How do we do this? What are the first steps to becoming more aware of how we perpetuate and support systems of oppression in our own work? How do we become more aware of our own capacity to engage in these conversations and our own prejudices that prevent us from advocating for the LGBT community. To begin on the journey of answering these questions, we must reflect on the following: (1) why we are uncomfortable discussing the experiences of people within the LGBT community; (2) why our campus culture does not value and support people in the LGBT community; (3) what bias we may have that is impacting our work for this community; and (4) how do we contribute to the harmful actions towards this community on our campus (and in our own lives). These questions will assist professionals on their journey to build their capacity to have these conversations and advocate for the LGBT community on their campus.

Please note: the questions listed above are only a starting point for professionals.


Prioritizing Educational Trainings for Students and Staff

All across the country, on both conservative and liberal campuses, we are making LGBT students feel unworthy and invisible because of our own unfamiliarity and discomfort in having conversations about sexuality and gender identity.
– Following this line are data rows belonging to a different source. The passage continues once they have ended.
(** * R&D report builder: table-text inference, persistence and the two renderers

    A shallow embedding of [RGGP7.py].  Python strings are lists of Unicode
    code points; a call that can raise returns a [result]; dialogs, file
    writes and library calls are recorded as events of a trace.

    The standard-library pieces the program calls ([str] methods, [re.split]
    with the pattern [\s{2,}], [csv.Sniffer], [csv.reader]) are modelled in
    the modules [Py] and [Csv] after CPython 3.11. *)

From Stdlib Require Import List NArith ZArith Bool Lia.
From Stdlib Require Import String Ascii DecimalString.
From Stdlib Require Import Floats Uint63.
Import ListNotations.

Set Implicit Arguments.

(* ------------------------------------------------------------------ *)
(** * Results of calls that may raise *)

Inductive exn : Type :=
| CsvError (msg : string)      (* csv.Error *)
| TypeError (msg : string)     (* a missing keyword argument; a call of None *)
| OSError (msg : string)       (* file system failures *)
| IndexError (msg : string).   (* an index out of range *)

Inductive result (A : Type) : Type :=
| Ok (a : A)
| Raise (e : exn).

Arguments Ok {A} a.
Arguments Raise {A} e.

Definition bind {A B : Type} (m : result A) (k : A -> result B) : result B :=
  match m with
  | Ok a => k a
  | Raise e => Raise e
  end.

Notation "x <- m ;; k" := (bind m (fun x => k))
  (at level 61, m at next level, right associativity).

Fixpoint mapM {A B : Type} (f : A -> result B) (l : list A) : result (list B) :=
  match l with
  | [] => Ok []
  | a :: l' => b <- f a ;; bs <- mapM f l' ;; Ok (b :: bs)
  end.

(* ------------------------------------------------------------------ *)
(** * Python strings *)

Module Py.

Definition char := N.
Definition str := list char.

(** Literals of the program text, written as Rocq strings. *)
Definition lit (s : string) : str := map N_of_ascii (list_ascii_of_string s).

Definition TAB : char := 9%N.
Definition LF : char := 10%N.
Definition CR : char := 13%N.
Definition SPACE : char := 32%N.
Definition DQUOTE : char := 34%N.
Definition SQUOTE : char := 39%N.
Definition COMMA : char := 44%N.
Definition COLON : char := 58%N.
Definition SEMICOLON : char := 59%N.

Definition mem (c : char) (s : str) : bool := existsb (N.eqb c) s.

Fixpoint str_eqb (a b : str) : bool :=
  match a, b with
  | [], [] => true
  | x :: a', y :: b' => N.eqb x y && str_eqb a' b'
  | _, _ => false
  end.

(** Truth value of a string: non-empty. *)
Definition truthy (s : str) : bool :=
  match s with [] => false | _ :: _ => true end.

(** [str.isspace] of one character, which is also the class [\s] of [re]
    on [str] patterns. *)
Definition isspace (c : char) : bool :=
  ((9 <=? c) && (c <=? 13) || (28 <=? c) && (c <=? 32)
   || (c =? 133) || (c =? 160) || (c =? 5760)
   || (8192 <=? c) && (c <=? 8202)
   || (c =? 8232) || (c =? 8233) || (c =? 8239) || (c =? 8287)
   || (c =? 12288))%N.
Every year, many of our campuses provide students and staff educational opportunities through mediums such as programs, retreats, or conferences. Prioritizing education trainings about the LGBT community within these opportunities helps contribute to a culture shift within our organizations.

How can we be consistent in providing trainings about the LGBT community? How do we fit more than one program about the LGBT community into our schedule? How do we center the experiences of marginalized students in our conversations? There isn’t one “right” answer and the “right” answer for your campus may be different than the “right” answer for another campus. But, on our campuses (and within Fraternity and Sorority Life) there are a few themes that always emerge in our programs for students such as community, values, integrity, relationship building, communication, etc. All of these themes are threatened if people do not believe they belong or feel welcomed. Discussing equity and inclusion in one program throughout the year will not create a culture shift for your campus or organization. Infusing these conversations into the DNA of your programs will help emphasize the importance of creating spaces that are inclusive for LGBT students.


Hold Our Organizations Accountable & Challenge Them to Be Better

James Baldwin said, “I love America more than any other country in this world, and, exactly for this reason, I insist on the right to criticize her perpetually.”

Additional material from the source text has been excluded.